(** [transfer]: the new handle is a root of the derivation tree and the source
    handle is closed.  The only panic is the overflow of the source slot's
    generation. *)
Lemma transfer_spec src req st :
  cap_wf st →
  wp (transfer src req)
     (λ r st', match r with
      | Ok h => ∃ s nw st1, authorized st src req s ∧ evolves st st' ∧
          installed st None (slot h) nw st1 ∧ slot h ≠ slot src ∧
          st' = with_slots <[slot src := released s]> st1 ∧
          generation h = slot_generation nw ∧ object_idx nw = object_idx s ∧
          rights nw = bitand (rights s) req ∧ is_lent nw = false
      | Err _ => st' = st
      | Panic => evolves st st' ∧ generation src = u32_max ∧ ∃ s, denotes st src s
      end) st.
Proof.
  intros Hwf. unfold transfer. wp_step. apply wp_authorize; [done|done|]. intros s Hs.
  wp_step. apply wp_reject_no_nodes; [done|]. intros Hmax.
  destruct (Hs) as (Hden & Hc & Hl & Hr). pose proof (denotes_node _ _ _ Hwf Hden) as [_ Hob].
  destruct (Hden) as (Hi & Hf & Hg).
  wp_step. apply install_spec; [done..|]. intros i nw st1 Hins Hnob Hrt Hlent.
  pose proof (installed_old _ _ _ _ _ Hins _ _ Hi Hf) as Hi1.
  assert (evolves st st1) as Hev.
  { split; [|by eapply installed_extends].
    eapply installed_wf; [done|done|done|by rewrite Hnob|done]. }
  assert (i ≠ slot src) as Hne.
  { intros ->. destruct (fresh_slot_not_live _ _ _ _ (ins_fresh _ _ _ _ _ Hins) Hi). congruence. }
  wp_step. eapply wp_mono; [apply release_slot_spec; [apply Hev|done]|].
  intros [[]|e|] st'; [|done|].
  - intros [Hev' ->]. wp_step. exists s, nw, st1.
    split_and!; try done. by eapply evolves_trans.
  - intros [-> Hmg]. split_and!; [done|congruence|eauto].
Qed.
_ _ _ _ _ _ _
▶ **TASK ITEM**
What is needed is every line from the start of the entries through the line containing "s ∧ evolves st st' ∧", returned word for word and nothing else.

▶ **RESPONSE FOR THIS EXERCISE**
(** [transfer]: the new handle is a root of the derivation tree and the source
    handle is closed.  The only panic is the overflow of the source slot's
    generation. *)
Lemma transfer_spec src req st :
  cap_wf st →
  wp (transfer src req)
     (λ r st', match r with
      | Ok h => ∃ s nw st1, authorized st src req s ∧ evolves st st' ∧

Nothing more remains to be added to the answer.